Blasting in with a flood of Bolly (Bollinger, their champagne of choice) nearly powerful and silly enough to blow away the post-Brexit blues, Jennifer Saunders and Joanna Lumley give their all to “Absolutely Fabulous: The Movie” and drag it bitching and boozing over the fine line between ropey TV transfer and riotous night out.

The celebrity cameos alone should power it to some kind of kitsch success but there are enough funny jokes and quotable moments from Edina (Saunders) and Patsy (Lumley) that give it that botox injection to lift it well clear of recent fashionista film duds such as “Sex and the City 2” and “Zoolander 2.”

I do wonder, if anyone unfamiliar with the long-running BBC TV comedy (which premiered in 1992) walking into the movie theatre would they have a clue about what is going on? Perhaps wisely, the filmmakers haven’t haven’t bothered to improve on the overall sketchiness of the original TV show characters, but they do keep some of the recurring figures from it, such as June Whitfield as Eddy’s mother, Jane Horrocks as her PA Bubble (stealing practically every scene she’s in) and Julia Sawalha as disapproving daughter Saffy, now a mother herself, to 13-year-old Lola (newcomer Indeyarna Donaldson-Holness).

But it’s the enduring friendship between the two lead characters that benefits most from the big screen crossover, the  91 minutes running time even allowing them to develop moments of tenderness amid the champagne swilling, cigarette smoking and pill popping.

The plot concerns Eddy and Patsy having to flee London after thinking they’ve killed Kate Moss (conveniently played by Kate Moss) at a launch party, knocking the supermodel into the Thames and provoking a period of national mourning. One of the funniest gags sees the BBC’s serious Middle East reporter Orla Guerin delivering the news of the model’s demise from the impromptu riverside shrine consisting of piles Hunter wellies and bottles of Sauvignon Blanc.

Edina and Patsy flit on a budget airline to the south of France (“I can’t redecorate my way out of this one, sweetie”) and hole up in the Hotel Martinez in Cannes, seeking a rich sugar daddy for the sexually-voracious Patsy.

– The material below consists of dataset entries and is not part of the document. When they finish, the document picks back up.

(** * genkit-programmez: the cycling RAG context pipeline

    A shallow embedding of the feed pipeline of [main.go]
    ([fetchRSSItems], [fetchFirstWorkingFeed], [filterTransferItems],
    [fetchCyclingContext]) and the properties its specification states.

    Go strings are byte strings: they are modelled as [string] (one [ascii]
    per byte, UTF-8 literals kept byte for byte).  The network, the XML
    decoder and the Unicode case tables belong to the Go standard library,
    not to the repository: they are the fields of the class [Platform]. *)

From Stdlib Require Import List String Ascii ZArith Bool Lia Arith.
From Stdlib Require Import DecimalString.
Import ListNotations.

Local Open Scope string_scope.
Local Open Scope list_scope.

(** ** Data model *)

(** [type rssItem struct { Title; Link; PubDate string }] *)
Record rssItem : Type := mkItem {
  Title : string;
  Link : string;
  PubDate : string
}.

(** [type rssFeed struct { Channel struct { Items []rssItem } }] *)
Record rssChannel : Type := mkChannel { Items : list rssItem }.
Record rssFeed : Type := mkFeed { Channel : rssChannel }.

(** One entry of [cyclingFeeds]: [struct { name string; urls []string }]. *)
Record feedSource : Type := mkSource {
  name : string;
  urls : list string
}.

(** ** Configuration constants *)

Definition maxItemsPerFeed : Z := 5.

Definition cyclingFeeds : list feedSource :=
  [ mkSource "L'Équipe (Cyclisme)"
      ["https://dwh.lequipe.fr/api/edito/rss?path=/Cyclisme/"];
    mkSource "DirectVelo"
      ["https://feeds.feedburner.com/ActualitsDirectvelo"] ].

Definition transferKeywords : list string :=
  [ "transfert"; "transfer"; "mutation"; "mercato"; "signe"; "signature";
    "recrut"; "rejoint"; "quitte"; "engage"; "arrive"; "contrat"; "renforce" ].

(** The placeholder date of a snippet and the fallback snippet. *)
Definition unknownDate : string := "date inconnue".

Definition fallbackSnippet : string :=
  "- Aucun flux cyclisme accessible pour le moment. Réponds de façon générale et prudente sur les transferts récents.".

Definition fallbackWarning : string :=
  "warning: aucun flux cyclisme accessible, usage d'un contexte de secours.".

(** The [User-Agent] header and the client timeout (in seconds) of
    [fetchRSSItems]. *)
Definition userAgent : string :=
  "genkit-cycling-rag/1.0 (+https://github.com/thepriben/genkit-programmez)".

Definition clientTimeout : Z := 10.

(** The request [fetchRSSItems] builds: method, URL and the header it sets;
    there is no body. *)
Record httpRequest : Type := mkRequest {
  reqMethod : string;
  reqURL : string;
  reqUserAgent : string
}.

(** ** Byte-string helpers ([strings] and [fmt]) *)

(** [strings.Contains(s, substr)]: [substr] occurs in [s] at some offset. *)
Fixpoint Contains (s substr : string) : bool :=
  if String.prefix substr s then true
  else match s with
       | EmptyString => false
       | String _ s' => Contains s' substr
       end.

(** The ASCII fast path of [strings.ToLower]. *)
Definition isASCIIByte (c : ascii) : bool := (nat_of_ascii c <? 128)%nat.

Definition isUpperByte (c : ascii) : bool :=
  (65 <=? nat_of_ascii c)%nat && (nat_of_ascii c <=? 90)%nat.

Definition lowerByte (c : ascii) : ascii :=
  if isUpperByte c then ascii_of_nat (nat_of_ascii c + 32) else c.

Fixpoint isASCII (s : string) : bool :=
  match s with
  | EmptyString => true
  | String c s' => isASCIIByte c && isASCII s'
  end.

Fixpoint hasUpper (s : string) : bool :=
  match s with
  | EmptyString => false
  | String c s' => isUpperByte c || hasUpper s'
  end.

Fixpoint mapBytes (f : ascii -> ascii) (s : string) : string :=
  match s with
  | EmptyString => EmptyString
  | String c s' => String (f c) (mapBytes f s')
  end.

(** [%d] of an [int]. *)
Definition fmt_d (n : Z) : string := NilZero.string_of_int (Z.to_int n).

(** [%v] of a [[]string]: the elements between brackets, separated by one
    space. *)
Definition fmt_v (l : list string) : string :=
  "[" ++ String.concat " " l ++ "]".

(** ** Errors

    One constructor per place where the pipeline creates or receives an
    [error]; [Error] is its message. *)
Inductive error : Type :=
| ErrNewRequest (msg : string)          (* http.NewRequestWithContext *)
| ErrDo (msg : string)                  (* client.Do: transport failure *)
| ErrStatus (code : Z)                  (* fmt.Errorf("status %d", code) *)
| ErrDecode (msg : string)              (* xml Decode: malformed body *)
| ErrNoWorkingURL (attempted : list string).
                                        (* fmt.Errorf("no working URL among %v", urls) *)

Definition Error (e : error) : string :=
  match e with
  | ErrNewRequest msg => msg
  | ErrDo msg => msg
  | ErrStatus code => "status " ++ fmt_d code
  | ErrDecode msg => msg
  | ErrNoWorkingURL attempted => "no working URL among " ++ fmt_v attempted
  end.

(** ** The platform: what the Go standard library and the network provide *)

Class Platform : Type := {
  (** The state of everything outside the process (servers, clock, the
      cancellation context). *)
  World : Type;
  (** [http.NewRequestWithContext]: the error message for a URL that cannot
      be made into a request. *)
  new_request : string -> option string;
  (** The body of a response ([resp.Body], a stream). *)
  Body : Type;
  (** [(&http.Client{Timeout: t}).Do(req)]: a transport error, or the status
      code and the body of the response. *)
  client_do : Z -> httpRequest -> World -> (string + Z * Body) * World;
  (** [xml.NewDecoder(resp.Body).Decode(&feed)], which reads the body: a
      decoding error or the parsed document. *)
  xml_decode : Body -> World -> (string + rssFeed) * World;
  (** [resp.Body.Close()]. *)
  body_close : Body -> World -> World;
  (** [strings.Map(unicode.ToLower, s)], the path of [strings.ToLower] for a
      string with a byte outside ASCII. *)
  unicode_lower : string -> string
}.

(** ** Observable events and the monad of the pipeline *)

Inductive event : Type :=
| EvFetch (url : string)     (* fetchRSSItems was entered for url *)
| EvLog (line : string).     (* log.Printf *)

Inductive outcome (A : Type) : Type :=
| Ret (a : A)
| Panic (msg : string).
Arguments Ret {A} a.
Arguments Panic {A} msg.

(** A computation reads and changes the world, emits events, and either
    returns or panics. *)
Definition M `{Platform} (A : Type) : Type :=
  World -> outcome A * World * list event.

Definition ret `{Platform} {A : Type} (a : A) : M A :=
  fun w => (Ret a, w, []).

Definition bind `{Platform} {A B : Type} (m : M A) (f : A -> M B) : M B :=
  fun w =>
    match m w with
    | (Ret a, w1, t1) =>
        match f a w1 with
        | (r, w2, t2) => (r, w2, t1 ++ t2)
        end
    | (Panic msg, w1, t1) => (Panic msg, w1, t1)
    end.

Definition panic `{Platform} {A : Type} (msg : string) : M A :=
  fun w => (Panic msg, w, []).

Definition emit `{Platform} (e : event) : M unit :=
  fun w => (Ret tt, w, [e]).

Definition logPrintf `{Platform} (line : string) : M unit := emit (EvLog line).

Definition liftWorld `{Platform} {A : Type} (f : World -> A * World) : M A :=
  fun w => let (a, w') := f w in (Ret a, w', []).

(** [defer cleanup] around the rest of a function: the cleanup runs when the
    function returns and when it panics. *)
Definition defer `{Platform} {A : Type} (cleanup : World -> World) (m : M A)
  : M A :=
  fun w => match m w with (r, w1, t) => (r, cleanup w1, t) end.

Notation "x <- m ;; k" := (bind m (fun x => k))
  (at level 61, m at next level, right associativity).
Notation "' pat <- m ;; k" := (bind m (fun x => match x with pat => k end))
  (at level 61, pat pattern, m at next level, right associativity).
Notation "m ;;; k" := (bind m (fun _ => k))
  (at level 61, right associativity).

(** ** The pipeline *)

Section Pipeline.
Context `{P : Platform}.

(** [strings.ToLower]. *)
Definition ToLower (s : string) : string :=
  if isASCII s then
    if hasUpper s then mapBytes lowerByte s else s
  else unicode_lower s.

(** [fetchRSSItems(ctx, feedURL, limit)]. *)
Definition fetchRSSItems (feedURL : string) (limit : Z)
  : M (list rssItem * option error) :=
  emit (EvFetch feedURL) ;;;
  match new_request feedURL with
  | Some msg => ret ([], Some (ErrNewRequest msg))
  | None =>
      let req := mkRequest "GET" feedURL userAgent in
      resp <- liftWorld (client_do clientTimeout req) ;;
      match resp with
      | inl msg => ret ([], Some (ErrDo msg))
      | inr (status, body) =>
          defer (body_close body)
            (if (status <? 200)%Z || (status >=? 300)%Z then
               ret ([], Some (ErrStatus status))
             else
               decoded <- liftWorld (xml_decode body) ;;
               match decoded with
               | inl msg => ret ([], Some (ErrDecode msg))
               | inr feed =>
                   let items := Items (Channel feed) in
                   if (Z.of_nat (List.length items) >? limit)%Z then
                     (* items[:limit] *)
                     if (limit <? 0)%Z then panic "slice bounds out of range"
                     else ret (firstn (Z.to_nat limit) items, None)
                   else ret (items, None)
               end)
      end
  end.
(** With two healthy candidates the same gate lets the reload through:
    the candidate becomes the active instance and the old one is closed. *)
Example reload_adopts_healthy_candidate :
  Reload.reload 1 attempt_healthy serving_old =
  (Reload.mkOrchestrator Reload.Closed
     (Reload.mkInstance 2 ["n1"; "n2"]%string) ["n1"; "n2"]%string None None
     [Reload.mkInstance 1 ["old"%string]] None,
   None).
Proof. vm_compute. reflexivity. Qed.

Lemma Snapshot_equal_names_follow_range_order :
  range_order m_ac ["a"; "c"]%string ∧ range_order m_ac ["c"; "a"]%string ∧
  (λ s, Tag (snapInfo s)) <$>
    Manager_Snapshot insertion_sort ["a"; "c"]%string m_ac = ["a"; "c"]%string ∧
  (λ s, Tag (snapInfo s)) <$>
    Manager_Snapshot insertion_sort ["c"; "a"]%string m_ac = ["c"; "a"]%string ∧
  Manager_Snapshot insertion_sort ["a"; "c"]%string m_ac ≠
  Manager_Snapshot insertion_sort ["c"; "a"]%string m_ac.
Proof.
  assert (nodes m_ac = <["c"%string := 1%nat]> (<["a"%string := 0%nat]> ∅))
    as Hn by (vm_compute; reflexivity).
  destruct (range_order_two m_ac "a" "c" 0 1 ltac:(done) Hn) as [H1 H2].
  repeat split; try apply H1; try apply H2; try (vm_compute; reflexivity).
  vm_compute. discriminate.
Qed.

Lemma Snapshot_sorted_by_name_witness :
  range_order m_ab ["a"; "b"]%string ∧ range_order m_ba ["b"; "a"]%string ∧
  distinct_names m_ab ∧
  Manager_Snapshot insertion_sort ["a"; "b"]%string m_ab =
  Manager_Snapshot insertion_sort ["b"; "a"]%string m_ba ∧
  length (Manager_Snapshot insertion_sort ["a"; "b"]%string m_ab) = 2%nat.
Proof.
  assert (nodes m_ab = <["b"%string := 1%nat]> (<["a"%string := 0%nat]> ∅))
    as Hab by (vm_compute; reflexivity).
  assert (nodes m_ba = <["a"%string := 1%nat]> (<["b"%string := 0%nat]> ∅))
    as Hba by (vm_compute; reflexivity).
  destruct (range_order_two m_ab "a" "b" 0 1 ltac:(done) Hab) as [Ho1 _].
  destruct (range_order_two m_ba "b" "a" 0 1 ltac:(done) Hba) as [Ho2 _].
  assert (∀ tag, entry_of m_ab tag = entry_of m_ba tag) as Hsame.
  { intros tag. rewrite (entry_of_two m_ab "a" "b" tag 0 1 Hab).
    rewrite (entry_of_two m_ba "b" "a" tag 0 1 Hba).
    repeat case_decide; subst; try done. }
  assert (distinct_names m_ab) as Hdist.
  { intros t1 t2 e1 e2.
    rewrite (entry_of_two m_ab "a" "b" t1 0 1 Hab).
    rewrite (entry_of_two m_ab "a" "b" t2 0 1 Hab).
    repeat case_decide; subst; try done;
      vm_compute; intros [= <-] [= <-]; discriminate. }
  destruct (Snapshot_sorted_by_name sample_probe sample_release insertion_sort
              (insertion_sort_perm name_less) insertion_sort_Sorted
              m_ab m_ba ["a"; "b"]%string ["b"; "a"]%string
              (sample_run_wf _) (sample_run_wf _) Ho1 Ho2 Hsame)
    as (Hlen & _ & _ & _ & Heq).
  split; [exact Ho1|]. split; [exact Ho2|]. split; [exact Hdist|].
  split; [exact (Heq Hdist)|]. rewrite Hlen. vm_compute. reflexivity.
Defined.
(** [generate_icon] touches its transient path and its output path only. *)
Lemma wp_generate_icon_frame svg out size bg kw fs :
  wp (generate_icon rsvg cover kernel svg out size bg kw) fs (fun r fs' ev =>
    dirs fs' = dirs fs /\
    forall p, p <> temp_path size -> p <> out -> files fs' !! p = files fs !! p).
Proof.
  unfold generate_icon.
  wp_step. wp_step; [auto|].
  wp_step. apply wp_convert_svg_to_png.
  - intros _. wp_red. cbn [negb]. wp_step. auto.
  - intros run _. cbv zeta.
    assert (Hw : let fs1 := match produced (run (files fs !! svg) (scaled_content_size g)) with
                       | Some im => write_file (temp_path size) (Png im) fs
                       | None => fs
                       end in
                 dirs fs1 = dirs fs /\
                 forall p, p <> temp_path size -> files fs1 !! p = files fs !! p).
    { destruct (produced _); cbn [dirs files write_file]; split; auto.
      intros p Hp. apply lookup_insert_ne. congruence. }
    cbv zeta in Hw. destruct Hw as [Hd Hf].
    destruct (exit_ok _); wp_red; cbn [negb]; [|wp_step; split; auto].
    destruct bg as [[r0 g0] b0].
    repeat wp_prim; try (split; auto; fail).
    all: match goal with
         | |- wp (round_and_composite _ _ ?s ?g ?k ?i) _ _ =>
             destruct (round_and_composite_pure s g k i) as (r & ev & Hp);
             eapply wp_pure; [exact Hp|]
         end.
    all: destruct r as [e|[v icon]]; wp_red; [split; auto|].
    all: repeat wp_prim; try (split; auto; fail).
    all: cbn [dirs files write_file remove_file]; split; [exact Hd|].
    all: intros p Hp1 Hp2.
    all: try rewrite lookup_delete_ne by congruence.
    all: rewrite lookup_insert_ne by congruence; auto.
Qed.

Lemma fsys_eq fs fs' :
  dirs fs = dirs fs' -> (forall p, files fs !! p = files fs' !! p) -> fs = fs'.
Proof.
  destruct fs as [F D], fs' as [F' D']. cbn [files dirs]. intros -> H.
  f_equal. apply map_eq. exact H.
Qed.

Ltac norm_lookup :=
  cbn [files dirs write_file remove_file] in *;
  repeat match goal with
         | H : context [<[?p := _]> _ !! ?p] |- _ => rewrite lookup_insert_eq in H
         | H : context [delete ?p _ !! ?p] |- _ => rewrite lookup_delete_eq in H
         end;
  simplify_eq.

Ltac fs_absurd size out :=
  exfalso; norm_lookup;
  repeat match goal with
         | H : dirs _ = dirs _ |- _ => rewrite H in *
         end;
  first [contradiction|congruence|
         destruct (decide (temp_path size = out)) as [Heq|Hne];
         [rewrite <- ?Heq in *; norm_lookup; congruence
         |rewrite ?lookup_insert_ne, ?lookup_insert_eq in * by congruence;
          congruence]].

Ltac fs_same size out :=
  apply fsys_eq; [reflexivity|]; intros p; norm_lookup;
  destruct (decide (p = temp_path size)) as [->|Hpt];
  [rewrite ?lookup_delete_eq, ?lookup_insert_eq;
   try (destruct (decide (temp_path size = out)) as [Heq|Hne];
        [rewrite <- ?Heq in *|]);
   rewrite ?lookup_delete_eq, ?lookup_insert_eq, ?lookup_insert_ne in * by congruence;
   norm_lookup; congruence
  |rewrite ?lookup_delete_ne by congruence;
   destruct (decide (p = out)) as [->|Hpo];
   [rewrite ?lookup_insert_eq, ?lookup_insert_ne in * by congruence;
    rewrite ?lookup_delete_ne, ?lookup_insert_eq, ?lookup_insert_ne in * by congruence;
    congruence
   |rewrite ?lookup_insert_ne by congruence; reflexivity]].

Ltac fs_leaf size out :=
  first
    [ solve [fs_absurd size out]
    | split;
      [fs_same size out
      |intros [e He]; first [discriminate He|eexists; reflexivity]] ].
(** Both ends of a reconnection are gates when it starts. *)
Lemma reconnect_ends debug i o dr ld d out d' out' :
  reconnect debug i o dr ld (World d out) = (Return tt, World d' out') →
  is_Some (gates d !! dr) ∧ is_Some (gates d !! ld).
Proof.
  unfold reconnect. intros Hrun. step_returns Hrun. rename x into xl.
  simpl in Hstep. split; [|by exists xl]. case_bool_decide as Hin.
  - step_returns Hrun. destruct w as [d0 out0]; simpl in *; subst d0.
    step_returns Hrun. simpl in Hrun.
    step_returns Hrun. step_returns Hrun.
    apply add_wire_inv in Hstep1 as (_ & Hdr & _).
    destruct w as [d1 ?]. cbn in *. unfold replace_output_wire in Hstep0.
    injection Hstep0 as <-. cbn in Hdr. by apply lookup_alter_is_Some in Hdr.
  - step_returns Hrun. by apply add_wire_inv in Hstep0 as (_ & Hdr & _).
Qed.

(** What one reconnection keeps of the netlist. *)
Lemma reconnect_preserves debug i o dr ld d out d' out' :
  reconnect debug i o dr ld (World d out) = (Return tt, World d' out') →
  (∀ g, is_Some (gates d' !! g) ↔ is_Some (gates d !! g))
  ∧ in_ports d' = in_ports d ∧ out_ports d' = out_ports d
  ∧ (∀ g x', gates d' !! g = Some x' → ∃ x, gates d !! g = Some x ∧ kept x x')
  ∧ (attached d → attached d').
Proof.
  intros Hrun.
  pose proof (reconnect_keeps _ _ _ _ _ _ _ _ _ Hrun) as [Hdom _].
  pose proof (reconnect_ends _ _ _ _ _ _ _ _ _ Hrun) as [Hdr Hld].
  apply reconnect_inv in Hrun as (xl & t & Hxl & Hcase & Hin & Hout & _).
  split_and!; [done..| |].
  - intros g x'.
    destruct Hcase as [(_ & _ & -> & _)|(_ & _ & -> & _)].
    + rewrite lookup_alter_Some.
      intros [(<- & x1 & Hx1 & ->)|[_ Hx']].
      * exists x1. split; [done|]. apply kept_pin_to.
      * exists x'. split; [done|]. apply kept_refl.
    + assert (∀ g' x1, alter (out_to o t) dr (gates d) !! g' = Some x1 →
                ∃ x, gates d !! g' = Some x ∧ kept x x1) as Hdriver.
      { intros g' x1. rewrite lookup_alter_Some.
        intros [(<- & x0 & Hx0 & ->)|[_ Hx1]].
        - exists x0. split; [done|]. apply kept_out_to.
        - exists x1. split; [done|]. apply kept_refl. }
      rewrite lookup_alter_Some.
      intros [(<- & x1 & Hx1 & ->)|[_ Hx']]; [|by apply Hdriver].
      destruct (Hdriver _ _ Hx1) as (x & Hx & Hkept). exists x.
      split; [done|]. eapply kept_trans; [done|]. apply kept_pin_to.
  - unfold attached. intros Hatt.
    assert (Forall (λ c, is_Some (gates d' !! c_driver c)
                         ∧ is_Some (gates d' !! c_load c)) (conns d)) as Hold.
    { eapply Forall_impl; [exact Hatt|]. intros c [??]. by rewrite !Hdom. }
    destruct Hcase as [(_ & _ & _ & ->)|(_ & _ & _ & ->)];
      rewrite Forall_app, Forall_singleton; cbn; rewrite !Hdom.
    + by split.
    + split; [|done]. apply Forall_fmap.
      eapply Forall_impl; [exact Hold|]. intros c Hc. unfold compose, rename_conn.
      by case_decide.
Qed.

(** What the edits of one rewrite keep: all gates but the inverter, the
    ports, the label, pin counts and marks of every gate left, and the ends
    of the connections. *)
Lemma eliminate_preserves debug d g i o out n d' out' :
  eliminate debug g i o (World d out) = (Return n, World d' out') →
  gates_but (λ g', g' = g) d d'
  ∧ in_ports d' = in_ports d ∧ out_ports d' = out_ports d
  ∧ (∀ g' x', gates d' !! g' = Some x' →
       ∃ x, gates d !! g' = Some x ∧ kept x x')
  ∧ (attached d → attached d').
Proof.
  rewrite eliminate_unfold. cbn.
  destruct (get_wire_fanin_gate_ids d i) as [|dr [|??]]; [done| |done].
  set (s0 := announced debug g (World d out)).
  assert (w_dag s0 = d) as Hs0 by apply announced_dag.
  unfold rewire. intros Hrun.
  apply bind_returns in Hrun as ([] & s1 & Hstep1 & Hrun).
  apply call_returns in Hstep1 as [Hstep1 _].
  apply remove_wire_inv in Hstep1 as [Hd1 _]. rewrite Hs0 in Hd1.
  apply bind_returns in Hrun as ([] & s2 & Hstep2 & Hrun).
  apply (for_each_returns
           (λ s : @world dag, gates (w_dag s) = gates d
              ∧ in_ports (w_dag s) = in_ports d
              ∧ out_ports (w_dag s) = out_ports d
              ∧ ∀ c, c ∈ conns (w_dag s) → c ∈ conns d)) in Hstep2
    as (Hg2 & Hin2 & Hout2 & Hcs2).
  2:{ intros ld sa [] sb _ (? & ? & ? & Hsub) Hcall.
      apply call_returns in Hcall as [Hcall _].
      apply remove_wire_inv in Hcall as [-> _]. cbn. split_and!; [done..|].
      intros c [_ ?]%list_elem_of_filter. by apply Hsub. }
  2:{ rewrite Hd1. cbn. split_and!; [done..|].
      by intros c [_ ?]%list_elem_of_filter. }
  apply bind_returns in Hrun as ([] & s3 & Hstep3 & Hrun).
  apply call_returns in Hstep3 as [Hstep3 _].
  apply remove_gate_inv in Hstep3 as [Hd3 Huntouched].
  apply bind_returns in Hrun as ([] & s4 & Hstep4 & Hrun).
  unfold ret in Hrun. injection Hrun as <- ->.
  apply (for_each_returns
           (λ s : @world dag,
              gates_but (λ g', g' = g) d (w_dag s)
              ∧ in_ports (w_dag s) = in_ports d
              ∧ out_ports (w_dag s) = out_ports d
              ∧ (∀ g' x', gates (w_dag s) !! g' = Some x' →
                   ∃ x, gates d !! g' = Some x ∧ kept x x')
              ∧ (attached d → attached (w_dag s)))) in Hstep4; [done| |].
  - intros ld [da outa] u [db outb] _ (Hdom & Hin & Hout & Hkept & Hatt) Hstep.
    destruct u. cbn in *.
    apply reconnect_preserves in Hstep as (Hdom' & Hin' & Hout' & Hkept' & Hatt').
    split_and!; [|congruence..| |tauto].
    + intros g'. etrans; [apply Hdom'|apply Hdom].
    + intros g' x' Hx'. destruct (Hkept' g' x' Hx') as (x1 & Hx1 & Hk1).
      destruct (Hkept g' x1 Hx1) as (x & Hx & Hk). exists x.
      split; [done|]. by eapply kept_trans.
  - rewrite Hd3. unfold with_gates. cbn. split_and!; [|done..| |].
    + intros g'. cbn. rewrite Hg2, lookup_delete_is_Some.
      split; intros [??]; by split.
    + intros g' x'. rewrite Hg2. intros [_ Hx']%lookup_delete_Some. exists x'.
      split; [done|]. apply kept_refl.
    + unfold attached. cbn. rewrite Hg2. intros Hatt. rewrite Forall_forall in Hatt.
      apply Forall_forall. intros c Hc. rewrite !lookup_delete_is_Some.
      destruct (Hatt c (Hcs2 c Hc)) as [??]. split_and!; try done.
      * intros Heq. apply Huntouched, Exists_exists. exists c.
        split; [done|]. by left.
      * intros Heq. apply Huntouched, Exists_exists. exists c.
        split; [done|]. by right.
Qed.

Lemma gates_but_size d d' g :
  gates_but (λ g', g' = g) d d' → is_Some (gates d !! g) →
  size (gates d) = S (size (gates d')).
Proof.
  unfold gates_but. intros Hbut Hg.
  assert (dom (gates d) = {[g]} ∪ dom (gates d')) as Hdom.
  { apply set_eq. intros g'. rewrite elem_of_union, elem_of_singleton.
    rewrite !elem_of_dom, Hbut. destruct (decide (g' = g)) as [->|]; tauto. }
  rewrite <-(size_dom (gates d)), <-(size_dom (gates d')), Hdom.
  rewrite size_union, size_singleton; [done|].
  apply disjoint_singleton_l. rewrite elem_of_dom, Hbut. tauto.
Qed.
(** [POST /pfcp/v1/sessions].  [uuid4 0] is the UPF SEID; the handler has no
    step that raises, so its answer is always the accepted one. *)
Definition pfcp_session_establishment (uuid4 : nat → string) (now : Z)
    (request : PfcpSessionEstablishmentRequest) (st : state)
  : outcome establishment_response * state :=
let seid := uuid4 0%nat in
let '(allocated, pool') := allocate_ip_address (default "IPV4" (pdn_type request)) (pool st) in
let '(recorded, tunnels) := establish_pdrs uuid4 now request in
let qer_list := default [] (create_qer request) in
let session_context :=
  {| upf_seid := seid;
     smf_seid := teid (f_seid request);
     s_node_id := node_id request;
     allocated_ips := allocated;
     pdrs := recorded;
     fars := foldl (λ m f, <[cf_far_id f := far_dict f]> m) ∅ (create_far request);
     qers := foldl (λ m q, <[qer_id q := qer_dict q]> m) ∅ qer_list;
     urrs := foldl (λ m u, <[urr_id u := urr_dict u]> m) ∅ (default [] (create_urr request));
     s_gtp_tunnels := tunnels.*1;
     s_state := "ACTIVE";
     s_created_time := now;
     last_modified := now |} in
let st' :=
  {| pfcp_sessions := <[seid := session_context]> (pfcp_sessions st);
     gtp_tunnels := foldl (λ m kt, <[kt.1 := kt.2]> m) (gtp_tunnels st) tunnels;
     traffic_statistics := <[seid := fresh_stats now]> (traffic_statistics st);
     qos_enforcement := enforce_qos_policies seid qer_list (qos_enforcement st);
     pool := pool';
     qos_scheduler := qos_scheduler st |} in
(except_Exception_500
   (Return {| messageType := 51; cause := 1; upFSeid := seid;
              allocatedUeIpAddresses := allocated;
              createdPdr := pdr_id <$> create_pdr request |}),
 st').

(** [key in d] for a dictionary with integer keys: [True] is [1]; a list or a
    dictionary cannot be hashed. *)
Definition rule_key (v : json) : outcome (option Z) :=
match v with
| JList _ | JObj _ => Raise TypeError
| _ => Return (as_int v)
end.
(** * sprite-forge: the response-shape resolution of [generate_image]

    A shallow embedding of [tools/prompt_tester.py] (request payload,
    transport check, image extraction, [save_image]) and of the payload of
    [tools/verify_dimensions.py], with the Python operations the code relies
    on written out over JSON values: each one either returns or raises. *)

From Stdlib Require Import ZArith List Bool Lia.
From Stdlib Require Import Strings.String Strings.Ascii Strings.Byte.
From Stdlib Require Import Numbers.DecimalString.
From Stdlib Require Import Floats.SpecFloat.
Import ListNotations.

Local Open Scope string_scope.
Local Open Scope Z_scope.

(** ** JSON values, as [json.loads] produces them *)

(** A Python [str] is modelled by [string], one [ascii] per character.  A
    [dict] is an association list read by first match. *)
#[local] Set Warnings "-register-all".
Inductive json : Type :=
| JNull
| JBool (b : bool)
| JInt (n : Z)
| JFloat (f : spec_float)
| JStr (s : string)
| JList (items : list json)
| JDict (fields : list (string * json)).

(** ** Outcomes: a Python call returns a value or raises *)

Inductive pyexc : Type :=
| AttributeError | TypeError | IndexError | KeyError | ValueError
| ZeroDivisionError | JSONDecodeError | BinasciiError | RequestException.
(** * The GroupSync reconciler (controllers/groupsync_controller.go)

    A shallow embedding of [Reconcile], [manageSuccess], [manageError] and
    [ISO8601], with the API server, the provider syncers, the cron parser
    and the clock as explicit collaborators. *)

From Stdlib Require Import ZArith String Ascii List DecimalString.
From Stdlib Require Import Decimal DecimalFacts DecimalPos.
From stdpp Require Import base option gmap strings list fin_maps.
Import ListNotations.

Local Open Scope Z_scope.
Local Open Scope string_scope.

(** ** Formatting integers the way [fmt.Sprintf] does *)

Module Fmt.

(** The decimal digits of a non-negative integer, no sign, no padding. *)
Definition digits (n : Z) : string :=
  NilZero.string_of_uint (N.to_uint (Z.to_N n)).

(** [padLeft0 w s] puts zeros in front of [s] until it is [w] wide. *)
Fixpoint zeros (k : nat) : string :=
  match k with
  | O => EmptyString
  | S k' => String "0" (zeros k')
  end.

Definition padLeft0 (w : nat) (s : string) : string :=
  zeros (w - String.length s) ++ s.

(** The verb [%0<w>d] on an int.  With the zero flag the width becomes the
    precision of the digits, one less when a sign is printed, and the sign
    goes in front of the padded digits: [%03d] gives "005" for 5 and "-05"
    for -5. *)
Definition d0 (w : nat) (n : Z) : string :=
  if (n <? 0)%Z then String "-" (padLeft0 (w - 1) (digits (- n)))
  else padLeft0 w (digits n).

This isn’t a comedy too shy to try the line: “They’ll sniff me up the Croisette,” and get away with it. Indeed, it is probably one of the best “Carry On movies” never made, powered by two tearaway women unashamed of themselves or their behavior.

Absolutely Fabulous Horrocks

Although these women can feel the world they once ruled slipping away, you have to admire the way they pick themselves up — and ultimately we cheer their blissful disregard for being out of time. “I’ve been trollied on Twitter,” mumbles Edina, proudly.

With its drag queens and farcical police, its wealth and glamour, there are nods to 1960s capers along with “Some Like It Hot.” Lumley in particular excels in the later scenes in Cap Ferrat, when she dons a David Niven moustache to woo a rich woman, after the Riviera men having proved themselves too bloated and ridiculous even for Patsy.

While Edina spends much of the film trying to prove she can walk in outlandish gold stilettos without wobbling, so the film lurches from one set piece to another without much finesse but still without spilling its drink either. While it teeters into silliness — this is, after all, one of those breathless gag-a-thons where even the briefest lull needs a sip of bubbly keep the pep up — Saunders and Lumley are so wholehearted and honest in their sheer comic gusto that the viewer surrenders and remains firmly by their side.

So, the cameos? Joan Collins, Moss, Jerry Hall, Jon Hamm, Emma “Baby Spice” Bunton, Lulu, Barry Humphries, Jean Paul Gaultier just to name a few. Many others, though shrewdly-positioned for maximum TV and social media exposure, are as fleeting as their own celebrity status will be.

Rebel Wilson probably wins this little on-the-side parlor game of the cameo competition, playing the budget air stewardess, a self-styled DNB — “do nothing bitch” — who eventually faces off with Patsy in another of the film’s best jokes, one probably inspired by a legendary Moss airplane story.

Director Mandie Fletcher, a veteran of BBC TV comedy including “Blackadder,” “Ab Fab” and “Only Fools and Horses,” keeps the energy high and the pop-up appearances as light as possible. Tumbleweed moments are mercifully few which, considering the flimsiness of the premise and the woodenness of some of the contributors, is quite an achievement.

While Lumley is clearly the best actor in sight — her twisted, lemony comedy face is a marvel — in the end, the double-act carries the day, providing much-needed sunshine and laughter for the benighted and bedraggled people of Britain. Edina and Patsy are movie stars now, darlings, cementing their place as national treasures — hell, they could run for Parliament right now and romp home. I wish they would.